Microbes and Us

Very often we hear parents, including my good friend, telling their children to throw away food that has been accidentally dropped on the floor/soil because it has been contaminated with microbes. Yes true, the microbes are present everywhere: in the air, water, the soil, surfaces and in all plants and animals including man. That on ingestion they can cause disease is well known. But millions of these minute creatures, invisible to the naked eye, live in symbiotic relations, mutualism or parasitism in the plants and animals including the human body. They do us little or no harm. Some do us good.

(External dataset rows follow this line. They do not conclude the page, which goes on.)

(** * hydra: the built-in functions of the interpreter

    A shallow embedding of [src/interpreter_functions.cpp].  The handlers
    [Interpreter::function_curve_angle], [function_curve_distance],
    [function_random], [function_set_resolution] and [function_theta] are
    transcribed statement by statement into a state-and-failure monad over
    the interpreter's scope stack, diagnostics sink and canvas;
    [function_clear], [function_circle], [function_line], [function_mark],
    [function_sqrt], [function_rotate] and [function_translate] follow them.

    A C++ [double] is an IEEE 754 binary64 number: it is modelled by Rocq's
    primitive [float], whose operations round to nearest-even exactly as the
    hardware does, so [<], [<=], [==] and the arithmetic behave on NaN,
    infinities and rounding as in the program. *)

From Stdlib Require Import Floats ZArith Lia.
From stdpp Require Import base option list strings gmap.
(** * Everything Search wrapper (pakkio/es): argument builder, result parser
      and tool adapters, embedded from [everything_search.py] and
      [mcp_server.py]. *)

From Stdlib Require Import ZArith List String Ascii Bool Lia DecimalString.
Import ListNotations.

Open Scope string_scope.
Open Scope Z_scope.

(** ** Python primitives used by the wrapper *)

(** A Python [str] is modelled as a [string] whose characters are the code
    points 0..255; the predicates below follow the Unicode tables on that
    range. *)
Module Py.

Definition code (c : ascii) : N := N_of_ascii c.

Definition in_range (lo hi : N) (c : ascii) : bool :=
  ((lo <=? code c) && (code c <=? hi))%N.

(** [str.isspace] on one character: TAB..CR, FS..US, SPACE, NEL, NBSP. *)
Definition isspace (c : ascii) : bool :=
  in_range 9 13 c || in_range 28 32 c || in_range 133 133 c
  || in_range 160 160 c.

(** Characters of Unicode category Nd (decimal digits). *)
Definition isdecimal_char (c : ascii) : bool := in_range 48 57 c.

(** Characters with Numeric_Type Digit or Decimal: the decimal digits and
    the superscripts two, three and one. *)
Definition isdigit_char (c : ascii) : bool :=
  isdecimal_char c || in_range 178 179 c || in_range 185 185 c.

Fixpoint all_chars (p : ascii -> bool) (s : string) : bool :=
  match s with
  | EmptyString => true
  | String c r => p c && all_chars p r
  end.

Definition is_empty (s : string) : bool :=
  match s with EmptyString => true | String _ _ => false end.

(** Truth value of a string: empty is false. *)
Definition truthy (s : string) : bool := negb (is_empty s).

(** [str.isdigit]: non-empty and every character is a digit. *)
Definition isdigit (s : string) : bool :=
  negb (is_empty s) && all_chars isdigit_char s.

(** Non-empty and every character is one of 0..9. *)
Definition isdecimal (s : string) : bool :=
  negb (is_empty s) && all_chars isdecimal_char s.

Fixpoint lstrip (s : string) : string :=
  match s with
  | EmptyString => EmptyString
  | String c r => if isspace c then lstrip r else s
  end.

Fixpoint rstrip (s : string) : string :=
  match s with
  | EmptyString => EmptyString
  | String c r =>
      match rstrip r with
      | EmptyString => if isspace c then EmptyString else String c EmptyString
      | r' => String c r'
      end
  end.

(** [str.strip()] with no argument. *)
Definition strip (s : string) : string := rstrip (lstrip s).

(** [str.split(sep)] for a one-character separator: every occurrence
    splits, and the result is never the empty list. *)
Fixpoint split (sep : ascii) (s : string) : list string :=
  match s with
  | EmptyString => [EmptyString]
  | String c r =>
      if Ascii.eqb c sep then EmptyString :: split sep r
      else match split sep r with
           | h :: t => String c h :: t
           | [] => [String c EmptyString]
           end
  end.

Definition LF : ascii := ascii_of_N 10.
Definition CR : ascii := ascii_of_N 13.
Definition nl : string := String LF EmptyString.

(** [str(n)] for an [int]. *)
Definition str_int (n : Z) : string := NilZero.string_of_int (Z.to_int n).

Definition digit_val (c : ascii) : Z := Z.of_N (code c) - 48.

(** Digits of an [int()] literal in base 10: single underscores are allowed
    between digits only. [prev] tells whether the previous character was a
    digit. *)
Fixpoint int_digits (acc : Z) (prev : bool) (s : string) : option Z :=
  match s with
  | EmptyString => if prev then Some acc else None
  | String c r =>
      if isdecimal_char c then int_digits (10 * acc + digit_val c) true r
      else if Ascii.eqb c "_" && prev then int_digits acc false r
      else None
  end.

(** Blanks that [int()] skips around the literal. *)
Definition int_blank (c : ascii) : bool :=
  in_range 9 13 c || in_range 32 32 c || in_range 133 133 c
  || in_range 160 160 c.

Fixpoint skip_blank (s : string) : string :=
  match s with
  | EmptyString => EmptyString
  | String c r => if int_blank c then skip_blank r else s
  end.

Fixpoint drop_blank_end (s : string) : string :=
  match s with
  | EmptyString => EmptyString
  | String c r =>
      match drop_blank_end r with
      | EmptyString => if int_blank c then EmptyString else String c EmptyString
      | r' => String c r'
      end
  end.

(** [int(s)] for a [str] argument, base 10; [None] stands for the
    [ValueError] of an invalid literal. The interpreter's configurable cap
    on the number of digits is not part of the model. *)
Definition int (s : string) : option Z :=
  match drop_blank_end (skip_blank s) with
  | String "+" r => int_digits 0 false r
  | String "-" r => option_map Z.opp (int_digits 0 false r)
  | t => int_digits 0 false t
  end.

(** Exception classes that occur in the program; all derive from
    [Exception]. *)
Inductive exn_class : Type :=
| FileNotFoundError
| PermissionError
| OSError
| UnicodeDecodeError
| RuntimeError
| TimeoutError
| TimeoutExpired
| AttributeError
| ValueError
| TypeError
| CsvError.

(** An exception instance: its class and [str(e)]. *)
Record exn : Type := Exn { exn_cls : exn_class; exn_str : string }.

Definition is_class (c : exn_class) (e : exn) : bool :=
  match c, exn_cls e with
  | FileNotFoundError, FileNotFoundError
  | PermissionError, PermissionError
  | OSError, OSError
  | UnicodeDecodeError, UnicodeDecodeError
  | RuntimeError, RuntimeError
  | TimeoutError, TimeoutError
  | TimeoutExpired, TimeoutExpired
  | AttributeError, AttributeError
  | ValueError, ValueError
  | TypeError, TypeError
  | CsvError, CsvError => true
  | _, _ => false
  end.

(** Outcome of running a block: a value, or a raised exception. *)
Inductive result (A : Type) : Type :=
| Ok (a : A)
| Raise (e : exn).
Arguments Ok {A} a.
Arguments Raise {A} e.

Definition bind {A B} (m : result A) (k : A -> result B) : result B :=
  match m with
  | Ok a => k a
  | Raise e => Raise e
  end.

(** [try: body except ...: handler]; the handler sees every exception of
    the body, and what the handler raises is not caught again. *)
Definition try_except {A} (body : result A) (handler : exn -> result A)
  : result A :=
  match body with
  | Ok a => Ok a
  | Raise e => handler e
  end.

End Py.

Notation "x <- m ;; k" := (Py.bind m (fun x => k))
  (at level 61, m at next level, right associativity).

Import Py.

(** ** The host: file system and external process *)

Module Subprocess.

(** Why starting the process or decoding its output failed. *)
Inductive launch_error : Type :=
| NoSuchFile
| NotPermitted
| OtherOSError
| DecodeError.

Definition launch_class (l : launch_error) : exn_class :=
  match l with
  | NoSuchFile => FileNotFoundError
  | NotPermitted => PermissionError
  | OtherOSError => OSError
  | DecodeError => UnicodeDecodeError
  end.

The microbes harbour in practically every part of our body. Collectively the microbes constitute the microbiome. They are found in a person’s gut, in his mouth, on his skin and in all the crevices and orifices present on the body’s surface. The type, role and number vary from location to location. The mouth, for example, harbours more microorganisms than there are people on the earth. The gut has trillions of microbes, and of different types at specific points in the alimentary canal.

The microbes in the gut manufacture vitamins and anti-inflammatory proteins, others help us digest our food, and a lot of carbohydrates would be indigestible if the digestive system were to rely on its own enzymes only. Resident bacteria on our skin produce secretions that serve as moisturiser, preventing cracks and invasion of pathogens. In the nostrils there is one very common micro organism called Staphyloccus, which is not harmful in general (benign) but can turn virulent particularly when it leaves its environment and causes pimples on the face and infection/sepsis in broken skins. There is another microbe, Helicobacter pylori, that causes stomach ulcers. The list is really very long…

We get a big load of the microbes at birth from our mother. The baby is contaminated by a bacterium, Lactobacillus johnsonii, during its passage out. This bacterium is helpful for the digestion of milk. We get the rest of our microbiota as we grow up. The association of the microbes and man is more an alignment of interests, the exchange/sharing of food and other materials, provision of shelter, protection, etc., built into a wonderful ecosystem. Neither party wishes the other harm but sometimes there is breakdown of the alignment in the system with varying consequences. When we take antibiotics much of the helpful microbes get caught in the line of fire and we end up with a disturbed gut microbiota and a loose motion. We destroy the microflora of the skin, nostrils, mouth by the use of powerful sanitizers/soaps and very often allow the opportunistic harmful bacteria to take over and cause infection.

We should appreciate the relevance and richness of the man’s microbial ecosystem. The microbiome seems to play a crucial role in the control of conditions like diabetes, cardiovascular ailments, asthma, obesity and other disease of nutrition. So let’s not consider all micro organisms as killers to be hunted down and eradicated before they spread. The relationship between our microbes and ourselves is fragile. It is viewed as a dynamic ecosystem that should be maintained in a healthy state.

Let’s not be paranoiac about the microbes. They also are God’s creatures and have a place on earth… be it our body.